REKLAMA

Od decyzji UKE zależy umowa Polkomtela z Orange

- Wniosek o ponowne rozpatrzenie sprawy jest dla nas zaskoczeniem, bo decyzja UKE została podjęta na wniosek Polkomtela. Analizujemy teraz aspekty prawne takiego działania. Jednocześnie zamierzamy przekazać UKE nasze stanowisko w tej sprawie - informuje dzisiaj Orange Polska w związku z zakwestionowaniem przez Polkomtel porozumienia z zeszłego roku w sprawie sprzedaży bloku radiowego 2 x 2,4 MHz w paśmie '1800'.

W poniedziałek Orange poinformował, że uzyskał zgodę regulatora i urzędu anymonopolowego na tę transakcję. Zaraz potem jednak Polkomtel zakomunikował, że ma wątpliwości, czy chce ją finalizować. Powołał się na to, że kiedy godził się na sprzedaż nie wiedział jeszcze, że Orange będzie współdzielił infrastrukturę i częstotliwości z T-Mobile, co Polkomtel mocno krytykuje.

Operator sieci Plus zwrócił się więc do Urzędu Komuniakcji Elektronicznej z wnioskiem o ponowne rozpatrzenie sprawy, którą sam zgłosił. Od decyzji UKE zależy teraz, czy umowa wejdzie w życie, ponieważ warunkiem zawieszającym była zgoda urzędu na zmianę decyzji rezerwacyjnej.

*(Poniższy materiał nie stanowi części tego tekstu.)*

(** * ckanext-dcat [profiles.py]: a shallow embedding of the RDF profiles

    The embedding follows [ckanext/dcat/profiles.py] function by function.
    An rdflib graph is the sequence of triples its store yields, a CKAN
    dataset dict is an insertion-ordered association list of Python values,
    and a Python exception is the [Raise] outcome of a small error monad.
    Collaborators that live outside the module (the site configuration, the
    license register, [float], [dateutil], [json], [geomet], [munge_tag]) are
    fields of one environment record, never assumed to behave in any
    particular way unless a theorem says so in a hypothesis. *)

From Stdlib Require Import Ascii ZArith Lia.
From Stdlib Require Import Floats.SpecFloat.
From stdpp Require Import base option list strings gmap.

Local Open Scope Z_scope.
Set Warnings "-register-all,-clear-no-such-hyp".

(** ** Python outcomes *)

Inductive exn :=
  | NameError | AssertionError | IndexError | KeyError
  | ValueError | OverflowError | TypeError | AttributeError
  | InvalidGeoJSONException.

Inductive result (A : Type) :=
  | Ok (a : A)
  | Raise (e : exn).
Arguments Ok {A} a.
Arguments Raise {A} e.

Definition bind {A B} (m : result A) (k : A → result B) : result B :=
  match m with
  | Ok a => k a
  | Raise e => Raise e
  end.

Global Instance result_bind : MBind result := λ A B k m, bind m k.
Global Instance result_ret : MRet result := @Ok.

Global Instance exn_eq_dec : EqDecision exn.
Proof. solve_decision. Defined.

(** [try: body except (classes): handler]; an exception of another class
    passes through. *)
Definition try_except {A} (body : result A) (classes : list exn) (handler : result A)
    : result A :=
  match body with
  | Ok a => Ok a
  | Raise e => if bool_decide (e ∈ classes) then handler else Raise e
  end.

(** [for x in xs: st = body(st, x)], stopping at the first exception. *)
Fixpoint for_each {A S} (body : S → A → result S) (xs : list A) (st : S)
    : result S :=
  match xs with
  | [] => Ok st
  | x :: xs' => st' ← body st x; for_each body xs' st'
  end.

(** ** Python [str] methods

    A character is an 8-bit code point; the text methods below are the ones
    the module calls. *)

Module Str.

Definition is_empty (s : string) : bool :=
  match s with EmptyString => true | String _ _ => false end.

(** [bool(s)] *)
Definition truthy (s : string) : bool := negb (is_empty s).

(** [str.isspace] on one code point below 256. *)
Definition isspace (c : ascii) : bool :=
  let n := nat_of_ascii c in
  ((9 <=? n) && (n <=? 13) || (28 <=? n) && (n <=? 32)
   || (n =? 133) || (n =? 160))%nat.

Fixpoint lstrip (s : string) : string :=
  match s with
  | EmptyString => EmptyString
  | String c s' => if isspace c then lstrip s' else s
  end.

Fixpoint rstrip (s : string) : string :=
  match s with
  | EmptyString => EmptyString
  | String c s' =>
      let r := rstrip s' in
      if is_empty r && isspace c then EmptyString else String c r
  end.

(** [s.strip()] *)
Definition strip (s : string) : string := rstrip (lstrip s).

(** [s.startswith(p)] *)
Fixpoint startswith (p s : string) : bool :=
  match p, s with
  | EmptyString, _ => true
  | String a p', String b s' => Ascii.eqb a b && startswith p' s'
  | String _ _, EmptyString => false
  end.

(** [sub in s] *)
Fixpoint contains (sub s : string) : bool :=
  startswith sub s
  || match s with
     | EmptyString => false
     | String _ s' => contains sub s'
     end.

(** [s.replace(old, new)]: leftmost, non-overlapping occurrences.  [skip]
    counts the characters of a matched occurrence still to be dropped. *)
Fixpoint replace_from (old new : string) (skip : nat) (s : string) : string :=
  match s with
  | EmptyString => EmptyString
  | String c s' =>
      match skip with
      | S k => replace_from old new k s'
      | O =>
          if startswith old s
          then new +:+ replace_from old new (Nat.pred (String.length old)) s'
          else String c (replace_from old new O s')
      end
  end.

Definition replace (old new s : string) : string :=
  match old with
  | EmptyString =>
      (* an empty pattern matches before every character and at the end *)
      new +:+ String.concat EmptyString
                (map (fun c => String c new) (String.list_ascii_of_string s))
  | String _ _ => replace_from old new O s
  end.

(** [s.split(sep)] for a one-character separator. *)
Fixpoint split (sep : ascii) (s : string) : list string :=
  match s with
  | EmptyString => [EmptyString]
  | String c s' =>
      if Ascii.eqb c sep then EmptyString :: split sep s'
      else match split sep s' with
           | h :: t => String c h :: t
           | [] => [String c EmptyString]
           end
  end.

(** [sep.join(items)] *)
Definition join (sep : string) (items : list string) : string :=
  String.concat sep items.
(** User code that never reads, and every mark pass, keeps the heap quiet
    and every generation unchanged, whatever the fuel and the outcome. *)
Lemma keeps_ticks_run_mark (fuel : nat) :
  (forall p, no_read p -> preserves keeps_ticks (run fuel p)) /\
  (forall x m, preserves keeps_ticks (mark fuel x m)).
Proof.
  induction fuel as [|n [IHrun IHmark]].
  - split; intros; apply keeps_ticks_pure.
  - split.
    + intros p Hp. destruct Hp; simpl.
      * apply keeps_ticks_pure.
      * apply keeps_ticks_pure.
      * apply keeps_ticks_bind; [apply keeps_ticks_gets|]. intros; by apply IHrun.
      * apply keeps_ticks_bind; [by apply keeps_ticks_set_value|].
        intros; by apply IHrun.
      * apply keeps_ticks_bind; [by apply keeps_ticks_set_formulaValue|].
        intros; by apply IHrun.
      * apply keeps_ticks_bind; [by apply keeps_ticks_set_formula|].
        intros; by apply IHrun.
      * apply keeps_ticks_bind; [|intros; by apply IHrun].
        apply keeps_ticks_modify. intros s. by apply keeps_ticks_upd.
      * apply keeps_ticks_bind; [|intros; by apply IHrun].
        apply keeps_ticks_modify. intros s. by apply keeps_ticks_set_daemon.
      * apply keeps_ticks_bind; [|intros; by apply IHrun].
        intros s. by apply keeps_ticks_alloc.
      * apply keeps_ticks_bind; [apply keeps_ticks_copy|]. intros; by apply IHrun.
      * apply keeps_ticks_bind; [|intros; by apply IHrun].
        apply keeps_ticks_modify. intros s. by apply keeps_ticks_same.
      * apply keeps_ticks_bind; [|intros; by apply IHrun].
        apply keeps_ticks_modify. intros s. by apply keeps_ticks_same.
      * apply keeps_ticks_bind; [apply keeps_ticks_gets|]. intros; by apply IHrun.
      * apply keeps_ticks_bind; [|intros; by apply IHrun].
        apply keeps_ticks_try_catch; [by apply IHrun | intros; by apply IHrun].
    + intros x m. simpl. by apply keeps_ticks_mark_body.
Qed.

Lemma keeps_ticks_mark (fuel : nat) (x : vref) (m : list vref) :
  preserves keeps_ticks (mark fuel x m).
Proof. apply keeps_ticks_run_mark. Qed.

(** * A read after its flush *)

(** What follows the flush in [get value()]. *)
Lemma get_value_flushed (call : Prog -> M value) (x : vref) (s s0 : State) :
  executeDaemons call s = (Ok tt, s0) ->
  get_value call x s
    = (sweep call x ;;; gets (fun s' => _value (var s' x))) s0.
Proof. intros H. unfold get_value. by rewrite (bind_Ok _ _ _ _ _ H). Qed.

(** The sweep of an out-of-date formula Variable, up to the formula call. *)
Lemma sweep_stale (call : Prog -> M value) (x : vref) (s : State)
    (f : value -> Prog) :
  stale s x = true ->
  _formula (var s x) = Some f ->
  (sweep call x ;;; gets (fun s' => _value (var s' x))) s =
    (r <- call (f (_thisFormula (var s x))) ;;
     modify (upd_var x (set__value r)) ;;;
     modify (upd_var x incr_tick) ;;;
     modify pop_demanding ;;;
     gets (fun s' => _value (var s' x))) (entering x s).
Proof.
  intros Hstale Hf.
  pose proof (stale_in_range _ _ Hstale) as Hlt.
  destruct (var_updateDependencies x s x) as (_ & Hf' & Ht' & _ & _ & Hs').
  assert (Hef : _formula (var (entering x s) x) = Some f)
    by (rewrite var_entering by done; simpl; congruence).
  assert (Het : _thisFormula (var (entering x s) x) = _thisFormula (var s x))
    by (rewrite var_entering by done; simpl; congruence).
  unfold sweep, computeFormula, bind at 1 2 3; simpl.
  unfold gets at 1, bind at 1; simpl. unfold stale in Hstale. rewrite Hs', Hstale.
  unfold bind at 1 2 3 4 5, modify at 1 2, gets at 1 2; simpl.
  fold (entering x s). rewrite Hef, Het.
  unfold bind, modify, gets. destruct (call _ _) as [[r|e|] s1]; reflexivity.
Qed.

(** The sweep of a Variable that is not out of date. *)
Lemma sweep_fresh (call : Prog -> M value) (x : vref) (s : State) :
  stale s x = false ->
  (sweep call x ;;; gets (fun s' => _value (var s' x))) s
    = (Ok (_value (var s x)), updateDependencies x s).
Proof.
  intros Hfresh.
  destruct (var_updateDependencies x s x) as (Hv & _ & _ & _ & _ & Hs').
  unfold sweep, computeFormula, bind, modify, gets; simpl.
  unfold stale in Hfresh. rewrite Hs', Hfresh. unfold ret; simpl. by rewrite Hv.
Qed.

(** A read that recomputes, from the state its flush left. *)
Lemma read_flushed_recomputes (fuel : nat) (x : vref) (s s0 s1 : State)
    (f : value -> Prog) (r : value) :
  executeDaemons (run fuel) s = (Ok tt, s0) ->
  stale s0 x = true ->
  _formula (var s0 x) = Some f ->
  run fuel (f (_thisFormula (var s0 x))) (entering x s0) = (Ok r, s1) ->
  read fuel x s
    = (Ok r, pop_demanding (upd_var x incr_tick (upd_var x (set__value r) s1))) /\
  (x < length (heap s1))%nat.
Proof.
  intros Hflush Hx Hf Hrun.
  assert (Hlt1 : (x < length (heap s1))%nat).
  { pose proof (preserves_run _ heap_grows_respected fuel
                  (f (_thisFormula (var s0 x))) (entering x s0)) as H.
    rewrite Hrun in H. unfold heap_grows in H.
    assert (Hlen : length (heap (entering x s0)) = length (heap s0)).
    { unfold entering. rewrite length_heap_upd_var. simpl.
      apply length_heap_updateDependencies. }
    rewrite Hlen in H. simpl in H.
    pose proof (stale_in_range s0 x Hx). lia. }
  split; [|exact Hlt1].
  unfold read. rewrite (get_value_flushed _ x s s0 Hflush).
  rewrite (sweep_stale _ x s0 f Hx Hf).
  rewrite (bind_Ok _ _ _ _ _ Hrun). unfold bind, modify, gets; simpl.
  set (s2 := pop_demanding (upd_var x incr_tick (upd_var x (set__value r) s1))).
  assert (Hv2 : var s2 x = incr_tick (set__value r (var s1 x))).
  { unfold s2, var; simpl. fold (var s1 x).
    rewrite list_lookup_total_alter_eq by (by rewrite length_alter).
    by rewrite list_lookup_total_alter_eq. }
  by rewrite Hv2.
Qed.
(** [_update_labels(self, player, ms=None)] *)
Definition _update_labels (ms : option Z) : B unit :=
  elapsed <- match ms with
             | Some ms => ret (ms / 1000)
             | None => position <- player_get_position ;; ret (position / 1000)
             end ;;
  length <- player_info_length ;;
  let remaining := num_sub (int elapsed) length in
  elapsed_set_time (int elapsed) ;;
  remaining_set_time remaining.

(** [_update_scale(self, player, ms=None)] *)
Definition _update_scale (ms : option Z) : B unit :=
  pval <- match ms with
          | Some ms => ret (num_truediv (int ms) (int 1000))
          | None => position <- player_get_position ;;
                    ret (num_truediv (int position) (int 1000))
          end ;;
  sval <- scale_get_value ;;
  if num_gt (num_abs (num_sub pval sval)) milli
  then scale_set_value pval
  else ret tt.

(** [_on_seek(self, player, song, ms)] *)
Definition _on_seek (ms : Z) : B unit :=
  _update_labels (Some ms) ;;
  _update_scale (Some ms).

(** [_on_button_press(self, scale, event, player)] *)
Definition _on_button_press : B unit :=
  signal_handler_block h_button_press_event ;;
  set___pressed_lmb true ;;
  signal_handler_unblock h_value_changed ;;
  signal_handler_block h_change_value ;;
  value <- scale_get_value ;;
  set___pressed_lmb_scale_value value.

(** [_on_button_release(self, scale, event, player)] *)
Definition _on_button_release : B unit :=
  signal_handler_block h_value_changed ;;
  value <- scale_get_value ;;
  seekable <- player_seekable ;;
  (if seekable : bool then
     b <- get_bar ;;
     match __pressed_lmb_scale_value b with
     | None => raise AttributeError
     | Some pressed_value =>
         if num_ne pressed_value value
         then player_seek (num_mul value (int 1000))
         else ret tt
     end
   else ret tt) ;;
  signal_handler_unblock h_change_value ;;
  set___pressed_lmb false ;;
  signal_handler_unblock h_button_press_event.

(** [_on_scale_value_changed(self, scale, player)] *)
Definition _on_scale_value_changed : B unit :=
  elapsed <- scale_get_value ;;
  length <- player_info_length ;;
  let remaining := num_sub elapsed length in
  elapsed_set_time elapsed ;;
  remaining_set_time remaining.

(** [_on_scale_value_change_request(self, scale, scroll, value, player)] *)
Definition _on_scale_value_change_request (value : num) : B unit :=
  set___pressed_lmb true ;;
  b <- get_bar ;;
  match __source_id b with
  | Some id => source_remove id
  | None => ret tt
  end ;;
  id <- timeout_add 200 value ;;
  set___source_id (Some id).

(** [__scroll_timeout(self, value, player)]; it returns [None], so the
    main loop destroys the source that fired. *)
Definition __scroll_timeout (value : num) : B unit :=
  seekable <- player_seekable ;;
  (if seekable : bool
   then player_seek (num_mul value (int 1000))
   else ret tt) ;;
  set___pressed_lmb false ;;
  set___source_id None.

(** [_on_tick(self, tracker, player)] *)
Definition _on_tick : B unit :=
  b <- get_bar ;;
  if negb (__pressed_lmb b)
  then _update_labels None ;; _update_scale None
  else ret tt.

(** [_update(self, player, *args, song_start=False)] *)
Definition _update (song_start : bool) : B unit :=
  has_info <- player_has_info ;;
  (if has_info : bool
   then length <- player_info_length ;; scale_set_range (int 0) length
   else scale_set_range (int 0) (int 1)) ;;
  seekable <- player_seekable ;;
  if seekable : bool then
    elapsed_set_disabled false ;;
    remaining_set_disabled false ;;
    set_sensitive true ;;
    if song_start
    then _update_labels (Some 0) ;; _update_scale (Some 0)
    else _update_labels None ;; _update_scale None
  else
    scale_set_value (int 0) ;;
    elapsed_set_disabled true ;;
    remaining_set_disabled true ;;
    set_sensitive false.

(** [_on_song_start(self, player, *args)] *)
Definition _on_song_start : B unit := _update true.

(** [_on_destroy(self, *args)] *)
Definition _on_destroy : B unit :=
  on_tracker SynchronizedTimeTracker.destroy.

(** [SeekBar.__init__(self, player, library)], as far as it touches what
    is modelled here: the attributes, the scale packed into the bar, the
    timer mode taken from the configuration, the [value-changed] handler
    blocked, the tracker created and the first [_update].  [module_name]
    is what [__name__] is when the plugin is loaded. *)
Definition __init__ (module_name : string) : B unit :=
  put_bar (mkBar ["both"; "elapsed"; "remaining"]
             (String.append module_name "_timer_mode")
             "both" false None None) ;;
  ws <- get_widgets ;;
  set_children (pack_start w_scale (children ws)) ;;
  b <- get_bar ;;
  found <- config_get "plugins" (c_timer_mode b) ;;
  match found with
  | None => config_set "plugins" (c_timer_mode b) "both"
  | Some mode =>
      set___timer_mode mode ;;
      b <- get_bar ;;
      if negb (list_contains (__timer_mode b) (_timer_modes b))
      then set___timer_mode "both"
      else ret tt
  end ;;
  b <- get_bar ;;
  _set_timer_mode (__timer_mode b) ;;
  signal_handler_block h_value_changed ;;
  on_tracker SynchronizedTimeTracker.__init__ ;;
  _update false.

Orange i Polkomtel są w sporze o spektrum radiowe w związku ze zbliżającą się aukcją częstotliwości 800/2600 MHz. Zdaniem operatora sieci Plus jej warunki faworyzują Orange i T-Mobile. Jeżeli obie te sieci zdecydują się odważnie licytować, to mają szansę zdobyć łącznie 80% wystawionego w aukcji kluczowego pasma 800 MHz. Polkomtel tymczasem został ograniczony, do maksymalnie 20% pasma z uwagi na zasoby, jakie posiada powiązana z nim Sferia. Polkomtel podkreśla, że warunki aukcji ograniczają możliwości jego grupy kapitałowej, nie ograniczając współpracujących ze sobą (w paśmie 900 MHz i 1800 MHz) Orange i T-Mobile.